The Israel lobby’s silence may be explained by the fact that the press has yet to publicize the report, but it seems inconceivable that the lobby will leave unchallenged the idea that Harvard, the sanctum sanctorum of American academia, endorsed such an unsparing condemnation of Israel. The IHRC may be in for some rough weather. At the least, the Clinic’s relationship with Addameer is likely to be attacked.
Addameer itself, of course, is at risk of direct retaliation by Israel, which, as mentioned, already declared it an “unlawful association,” along with the five other distinguished human rights and civil society organizations, in October 2021. Israel has not provided concrete evidence of the “terrorist” links it claims justify the bans. Only alleged “secret evidence” has been invoked, which has led Western countries to hold off imposition of their own related anti-terror sanctions. Moreover, Israel has, to date, largely held off on executing the orders.

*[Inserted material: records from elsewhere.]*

Lemma track_ok_grow tr w g ms :
  track_ok tr w -> tr_bytes tr = tr_blocks tr * TRACK_BLOCK_PCM_BYTES ->
  tr_blocks tr < TRACK_MAX_BLOCKS -> w_malloc w = Some g :: ms ->
  track_ok (set_block tr (tr_blocks tr + 1)
              (<[Z.to_nat (tr_blocks tr) := length (w_heap w)]> (tr_block tr)))
           (set_malloc (set_heap w (w_heap w ++ [Some g])) ms).
Proof.
  intros OK Hb Hm Hg. pose proof (ok_blocks _ _ OK) as H1. pose proof (ok_array _ _ OK) as H2.
  pose proof block_bytes_pos as HB.
  assert (owned_blocks (set_block tr (tr_blocks tr + 1)
              (<[Z.to_nat (tr_blocks tr) := length (w_heap w)]> (tr_block tr)))
          = owned_blocks tr ++ [length (w_heap w)]) as Ho.
  { unfold owned_blocks. simpl.
    replace (Z.to_nat (tr_blocks tr + 1)) with (S (Z.to_nat (tr_blocks tr))) by lia.
    erewrite take_S_r by (apply list_lookup_insert_eq; lia).
    rewrite take_insert_ge by lia. reflexivity. }
  pose proof (ok_malloc _ _ OK) as Hmo. unfold malloc_ok in Hmo. rewrite Hg in Hmo.
  constructor; simpl.
  - lia.
  - rewrite length_insert. exact H2.
  - pose proof (ok_bytes _ _ OK). nia.
  - exact (ok_length _ _ OK).
  - rewrite Ho. apply Forall_app. split.
    + eapply Forall_impl; [exact (ok_live _ _ OK)|]. intros p Hp.
      eapply block_live_heap; [|exact Hp]. simpl. intros q b Hq.
      apply lookup_app_l_Some. exact Hq.
    + constructor; [|constructor]. exists g. split.
      * simpl. rewrite lookup_app_r by lia. rewrite Nat.sub_diag. reflexivity.
      * apply (Forall_inv Hmo). reflexivity.
  - rewrite Ho. apply NoDup_app. split; [exact (ok_nodup _ _ OK)|]. split.
    + intros p Hp Hin. apply list_elem_of_singleton in Hin. subst p.
      pose proof (proj1 (Forall_forall _ _) (ok_live _ _ OK) _ Hp) as (b & Hl & _).
      apply lookup_lt_Some in Hl. lia.
    + apply NoDup_singleton.
  - unfold malloc_ok. simpl. exact (Forall_inv_tail Hmo).
Qed.

Lemma track_ok_world tr w w' :
  track_ok tr w -> w_heap w' = w_heap w -> malloc_ok w' -> track_ok tr w'.
Proof.
  intros OK Hh Hm. destruct OK. constructor; try assumption.
  eapply Forall_impl; [eassumption|]. intros p Hp.
  eapply block_live_heap; [|exact Hp]. intros q b. rewrite Hh. auto.
Qed.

This “in terrorem” approach is analogous to the way Israel uses thousands of demolition orders issued against Palestinian structures but held in abeyance, sometimes for years, so as to maintain a continuing threat of sudden demolition. If Israel decides that Addameer, for instance, has gone too far in exposing apartheid crimes, it might–in addition to physically attacking Addameer’s offices and personnel–pressure arrested individuals to give false testimony against Addameer in exchange for a lenient plea bargain. Such evidence might then be presented to other countries to get them to sanction Addameer and its personnel (and, of course, the false charge against Addameer, and such evidence, would be cited by the Israel lobby in attacks on IHRC to get Harvard to condemn the apartheid report).
Nonetheless, the publication of the report is a victory for Palestinian human rights. Moreover, the wariness shown by leaders of the Israel lobby seems to show they are beginning to measure the growing magnitude of the anti-apartheid movement as it continues to build, the potential of the apartheid concept to clarify public perceptions and trigger public outrage, and the risk that flimsy ad hominem attacks on those who carry the apartheid message may only draw more attention to the reports and alienate more uninformed supporters of the Jewish state.
Steve France is a retired journalist and lawyer in the DC area. An activist for Palestinian rights, he is affiliated with the Episcopal Peace Fellowship Palestine-Israel Network and other Christian Palestinian-solidarity groups.